Prune Small Trees and Shrubs in Spring
Prune small trees and shrub shrubs in spring that bloom in summer. Proper pruning encourages heavy flowering and maintains the size and shape of the plant.
These are some summer-flowering shrubs that benefit from spring pruning:
Butterfly bush (Buddleia)
PeeGee and Tardiva hydrangeas
Rose of Sharon (Althea)
Summer-flowering spireas, such as Anthony Waterer
Time — 15-30 minutes per shrub, 30-60 minutes per small tree
Difficulty — Moderate
Expertise — Basic knowledge of how to make pruning cuts
Frequency — Once a year
Where — All US
Prune only summer-blooming varieties in spring — not spring-blooming ones such as lilacs.
For best appearance and fastest healing, make pruning cuts where the tree’s branch you’re removing meets a larger branch. Leave the thick ring, or collar, located where the two branches intersect — it contains the tissue that heals the cut.
- Remove damaged or dead branches.
- Remove branches that crowd or rub other branches.
- If you want to limit the tree’s size or control its shape, study the plant and then select individual branches to cut, rather than cutting all of them to the same length.
- In most cases, cut the branch where it joins a larger branch.

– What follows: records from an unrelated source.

Lemma unlink_ok t A lo q its lo' r ir B : linked t (A ++ Leaf lo q its :: Leaf lo' r ir :: B) →
  ∃ t', unlink zv q r t = Ret (tt, t') ∧ linked t' (A ++ Leaf lo q its :: B) ∧ data_step 0 t t'.
Proof.
  intros Hl. pose proof (linked_ne _ _ _ _ _ Hl) as Hne. cbn in Hne.
  destruct (linked_get _ _ _ _ Hl) as (qp & Eq & Hqp). pose proof Hl as Hl'. rewrite cons_middle, app_assoc in Hl'.
  destruct (linked_get _ _ _ _ Hl') as (rp & Er & Hrp). rewrite last_q_app in Hrp. cbn in *. clear Hl'. pose proof Hrp as (Hrn & _).
  destruct Hl as [Hc Hnd Hfi Hla]. apply chain_app in Hc as [HA [_ [_ HB]]]. cbn in HB. pose proof Hnd as Hnd'. rewrite fmap_app, !fmap_cons in Hnd'. cbn in Hnd'.
  apply NoDup_app in Hnd' as (HndA & HAB & Hnd'). apply NoDup_cons in Hnd' as [HqB HndB]. apply NoDup_cons in HndB as [HrB HndB]. apply not_elem_of_cons in HqB as [_ HqB].
  assert (q ∉ lf_q <$> A) as HqA by (intros H; apply (HAB _ H); by left). assert (r ∉ lf_q <$> A) as HrA by (intros H; apply (HAB _ H); right; by left).
  set (qp' := set_dn qp (head_q B None)).
  assert (∃ t', unlink zv q r t = Ret (tt, t') ∧ data_step 0 t t' ∧ t_first t' = t_first t ∧ t_last t' = last_q (Some q) B ∧
    t_ds t' !! q = Some qp' ∧ chain (t_ds t') None A (Some q) ∧ chain (t_ds t') (Some q) B None) as (t' & E & Hg & Hfi' & Hla' & Eq' & HA' & HB').
  2:{ exists t'. split; [done|]. split; [|done]. split.
      - apply chain_app. cbn. split; [done|]. split; [|done]. exists qp'. split; [done|]. by eapply d_has_n.
      - rewrite fmap_app, fmap_cons. cbn. apply NoDup_app. split_and!; [done| |by apply NoDup_cons].
        intros a Ha. specialize (HAB a Ha). rewrite !not_elem_of_cons in HAB. rewrite not_elem_of_cons. tauto.
      - rewrite Hfi', Hfi, !head_q_app. done.
      - rewrite Hla', last_q_app. done. }
  unfold unlink. run (d_load_Ret _ _ _ Er). rewrite Hrn. apply elem_of_dom_2 in Eq as Dq. apply elem_of_dom_2 in Er as Dr. destruct B as [|lb B]; cbn [head_q].
  - erewrite stM_Ret; [|apply t_do_Ret]. erewrite stM_Ret; [|by apply (d_mod_Ret _ _ qp qp')]. unfold d_store. eexists. split; [reflexivity|]. cbn. split_and!; try done.
    + split; cbn; try done; [lia|]. rewrite !dom_insert_L. set_solver.
    + look.
    + by repeat apply chain_addr.
  - destruct HB as [(bp & Eb & Hb) HB]. cbn in HrB, HqB, HndB. apply not_elem_of_cons in HrB as [Hrb HrB]. apply not_elem_of_cons in HqB as [Hqb HqB]. apply NoDup_cons in HndB as [Hbb _].
    assert (lf_q lb ∉ lf_q <$> A) as HbA by (intros H; apply (HAB _ H); do 2 right; by left). apply elem_of_dom_2 in Eb as Db.
    erewrite stM_Ret; [|apply (d_mod_Ret _ _ bp (set_dp bp (Some q))); done]. erewrite stM_Ret; [|apply (d_mod_Ret _ _ qp qp'); [look|done]].
    unfold d_store. eexists. split; [reflexivity|]. cbn. split_and!; try done.
    + split; cbn; try done; [lia|]. rewrite !dom_insert_L. set_solver.
    + rewrite Hla, last_q_app. done.
    + look.
    + by repeat apply chain_addr.
    + exists (set_dp bp (Some q)). rewrite !lookup_insert_ne, lookup_insert_eq by done. split; [done|]. by eapply d_has_p.
    + by repeat apply chain_addr.
Qed.
End linked.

- To shorten a tree’s branch without cutting back to the larger branch, cut it 1/4 to 1/2 inch above a bud. Because a new branch will grow from that bud, make sure it faces the correct direction.
- (Optional) After pruning trees, clean pruning tools with a stiff brush and a 10 percent solution of alcohol or bleach. Then coat metal parts with a lightweight lubricant.
Tips and Warnings
- Hand pruners come in two styles. Bypass hand pruners have a scissor-like action and are best for small branches and precision cuts. Anvil hand pruners have a cutting blade that presses against an anvil and are good for larger branches.
- Cutting trees or shrubs back severely, or cutting back all the branches to the same length, results in both an unnatural look and weak branches.